▶ **DESCRIPTION OF THE TASK**
Within the records below, reproduce without change the lines from the line that has "result (option JournalRecord)" through the line that has "- rewrite filter_cons_True", and only those.

[[ DATA EXCERPTS open ]]

Definition capture (hold : Hold) (amount : Minor) (revenue : str) (at_millis : i64)
    : result JournalRecord FinanceError :=
  if negb (open hold) then Err HoldClosed
  else if (minor amount <? 0) || (minor (hold_amount hold) <? minor amount)
  then Err CaptureExceedsHold
  else
    let? negated := ok_or (checked_neg_i64 (minor amount)) Overflow in
    balanced_or {|
      jr_idempotency_key := lit "capture:" ++ hold_idempotency_key hold;
      jr_at_millis := at_millis;
      jr_entries := [ {| e_account := hold_account hold; e_amount := MkMinor negated |};
                      {| e_account := revenue; e_amount := amount |} ];
      jr_price_version := None |}.

Fixpoint negate_entries (es : list Entry) : result (list Entry) FinanceError :=
  match es with
  | [] => Ok []
  | entry :: es =>
      let? negated := ok_or (checked_neg_i64 (minor (e_amount entry))) Overflow in
      let? rest := negate_entries es in
      Ok ({| e_account := e_account entry; e_amount := MkMinor negated |} :: rest)
  end.

Definition refund (settled : JournalRecord) (reason : str) (at_millis : i64)
    : result JournalRecord FinanceError :=
  let? entries := negate_entries (jr_entries settled) in
  balanced_or {|
    jr_idempotency_key :=
      lit "refund:" ++ jr_idempotency_key settled ++ chr ":" :: reason;
    jr_at_millis := at_millis;
    jr_entries := entries;
    jr_price_version := jr_price_version settled |}.

(** ** Enforcement *)

Inductive Enforcement := NoEnforcement | Notify | Pause | Stop.

Record EnforcementPolicy := { grace_millis : i64; pause_millis : i64 }.

Definition enforcement (balance : Minor) (negative_for_millis : i64) (policy : EnforcementPolicy)
    : Enforcement :=
  if 0 <=? minor balance then NoEnforcement
  else if negative_for_millis <? grace_millis policy then Notify
  else if negative_for_millis <? saturating_add_i64 (grace_millis policy) (pause_millis policy)
  then Pause
  else Stop.

(** ** Reconciliation *)

Inductive Discrepancy :=
| Unsettled (key : str)
| Unexplained (key : str)
| UnknownPrice (key version : str)
| Mispriced (key : str) (settled recomputed : Minor).

Definition corrective_entry (discrepancy : Discrepancy) (wallet revenue : str) (at_millis : i64)
    : result (option JournalRecord) FinanceError :=
  match discrepancy with
  | Unsettled _ => Ok None
  | Unexplained _ => Ok None
  | UnknownPrice _ _ => Ok None
  | Mispriced key settled recomputed =>
      let? difference := Minor_checked_sub recomputed settled in
      if minor difference =? 0 then Ok None
      else
        let? negated := ok_or (checked_neg_i64 (minor difference)) Overflow in
        let? record := balanced_or {|
          jr_idempotency_key := lit "correction:" ++ key;
          jr_at_millis := at_millis;
          jr_entries := [ {| e_account := wallet; e_amount := MkMinor negated |};
                          {| e_account := revenue; e_amount := difference |} ];
          jr_price_version := None |} in
        Ok (Some record)
  end.

(** ** Lemmas: dimension maps *)

Lemma elem_of_Dimension_order d : d ∈ Dimension_order.
Proof. unfold Dimension_order. destruct d; set_solver. Qed.

Lemma elem_of_entries {V} (m : gmap Dimension V) d v : (d, v) ∈ entries m ↔ m !! d = Some v.
Proof.
  unfold entries. rewrite list_elem_of_omap. split.
  - intros (d' & _ & H). destruct (m !! d') eqn:E; simplify_eq/=. done.
  - intros H. exists d. rewrite H. split; [apply elem_of_Dimension_order|done].
Qed.

Lemma entries_keys {V} (m : gmap Dimension V) :
  (entries m).*1 = filter (λ d, is_Some (m !! d)) Dimension_order.
Proof.
  unfold entries. generalize Dimension_order. intros l. induction l as [|d l IH]; [done|].
  csimpl. destruct (m !! d) as [v|] eqn:E; simpl.
  - rewrite filter_cons_True by done. f_equal. apply IH.
  - rewrite filter_cons_False by (rewrite E; by intros []). apply IH.
Qed.

Lemma NoDup_entries {V} (m : gmap Dimension V) : NoDup (entries m).*1.
Proof. rewrite entries_keys. apply NoDup_filter, (bool_decide_unpack _). vm_compute. done. Qed.

Lemma length_entries {V} (m : gmap Dimension V) : (length (entries m) ≤ 8)%nat.
Proof.
  rewrite <-(length_fmap fst), entries_keys.
  etrans; [apply length_filter|]. done.
Qed.

(** ** Lemmas: the interval *)

Lemma insert_all_lookup {V W} (f : Dimension → V → W) (l : list (Dimension * V)) (m : gmap Dimension W) d :
  NoDup l.*1 →
  foldl (λ acc '(k, v), <[k := f k v]> acc) m l !! d =
    match (list_to_map l : gmap Dimension V) !! d with
    | Some v => Some (f d v)
    | None => m !! d
    end.
Proof.
  revert m. induction l as [|[k v] l IH]; intros m Hnd; simpl; [by rewrite lookup_empty|].
  csimpl in *. apply NoDup_cons in Hnd as [Hk Hnd]. rewrite IH by done.
  destruct (decide (k = d)) as [->|Hne].
  - rewrite (not_elem_of_list_to_map_1 l) by done. by rewrite !lookup_insert_eq.
  - by rewrite !lookup_insert_ne by done.
Qed.

Lemma list_to_map_entries {V} (m : gmap Dimension V) : list_to_map (entries m) = m.
Proof.
  apply map_eq. intros d. apply option_eq. intros v.
  rewrite <-elem_of_list_to_map by apply NoDup_entries. apply elem_of_entries.
Qed.

Lemma interval_between_deltas previous current interval d :
  interval_between previous current = Ok interval →
  ui_deltas interval !! d =
    counter_delta (default 0 (us_cumulative previous !! d)) <$> us_cumulative current !! d.
Proof.
  unfold interval_between. intros H. guards.
  rewrite (insert_all_lookup (λ k v, counter_delta (default 0 (us_cumulative previous !! k)) v))
    by apply NoDup_entries.
  rewrite list_to_map_entries. by destruct (us_cumulative current !! d).
Qed.

(** ** Lemmas: pricing *)

(** What one dimension of an interval owes, as the contract states it: the exact cost
    [amount * rate / PRICE_SCALE] rounded up; nothing for an unbillable or unused one. *)
Definition line_cost (prices : PriceList) (d : Dimension) (amount : u64) : Z :=
  if billable d && negb (amount =? 0)
  then div_ceil (amount * default 0 (pl_rates prices !! d)) PRICE_SCALE else 0.

Definition interval_cost (prices : PriceList) (l : list (Dimension * u64)) : Z :=
  sum_Z ((λ '(d, a), line_cost prices d a) <$> l).

(** The dimension can be priced: it is not billed, or its rate is published and the product
    fits 64 bits. *)
Definition priceable (prices : PriceList) (d : Dimension) (amount : u64) : Prop :=
  billable d = true → amount ≠ 0 →
  ∃ rate, pl_rates prices !! d = Some rate ∧ amount * rate ≤ u64_max.

#[export] Instance priceable_dec prices d amount : Decision (priceable prices d amount).
Proof.
  destruct (billable d) eqn:Hb; [|left; unfold priceable; congruence].
  destruct (decide (amount = 0)); [left; by intros ??|].
  destruct (pl_rates prices !! d) as [r|] eqn:Er.
  - destruct (decide (amount * r ≤ u64_max)); [left; intros _ _; eauto|].
    right. intros Hp. destruct (Hp Hb) as (r' & Hr' & ?); [done|]. by simplify_eq.
  - right. intros Hp. destruct (Hp Hb) as (r' & Hr' & ?); [done|]. congruence.
Defined.

Definition wf_counts (m : gmap Dimension u64) : Prop := ∀ d v, m !! d = Some v → in_u64 v.

(** The most one line can cost: the ceiling of [u64::MAX / PRICE_SCALE]. *)
Definition max_line : Z := 18446744074.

[[ DATA EXCERPTS closed ]]

▶ **RESULT OF THE TASK**
    : result (option JournalRecord) FinanceError :=
  match discrepancy with
  | Unsettled _ => Ok None
  | Unexplained _ => Ok None
  | UnknownPrice _ _ => Ok None
  | Mispriced key settled recomputed =>
      let? difference := Minor_checked_sub recomputed settled in
      if minor difference =? 0 then Ok None
      else
        let? negated := ok_or (checked_neg_i64 (minor difference)) Overflow in
        let? record := balanced_or {|
          jr_idempotency_key := lit "correction:" ++ key;
          jr_at_millis := at_millis;
          jr_entries := [ {| e_account := wallet; e_amount := MkMinor negated |};
                          {| e_account := revenue; e_amount := difference |} ];
          jr_price_version := None |} in
        Ok (Some record)
  end.

(** ** Lemmas: dimension maps *)

Lemma elem_of_Dimension_order d : d ∈ Dimension_order.
Proof. unfold Dimension_order. destruct d; set_solver. Qed.

Lemma elem_of_entries {V} (m : gmap Dimension V) d v : (d, v) ∈ entries m ↔ m !! d = Some v.
Proof.
  unfold entries. rewrite list_elem_of_omap. split.
  - intros (d' & _ & H). destruct (m !! d') eqn:E; simplify_eq/=. done.
  - intros H. exists d. rewrite H. split; [apply elem_of_Dimension_order|done].
Qed.

Lemma entries_keys {V} (m : gmap Dimension V) :
  (entries m).*1 = filter (λ d, is_Some (m !! d)) Dimension_order.
Proof.
  unfold entries. generalize Dimension_order. intros l. induction l as [|d l IH]; [done|].
  csimpl. destruct (m !! d) as [v|] eqn:E; simpl.
  - rewrite filter_cons_True by done. f_equal. apply IH.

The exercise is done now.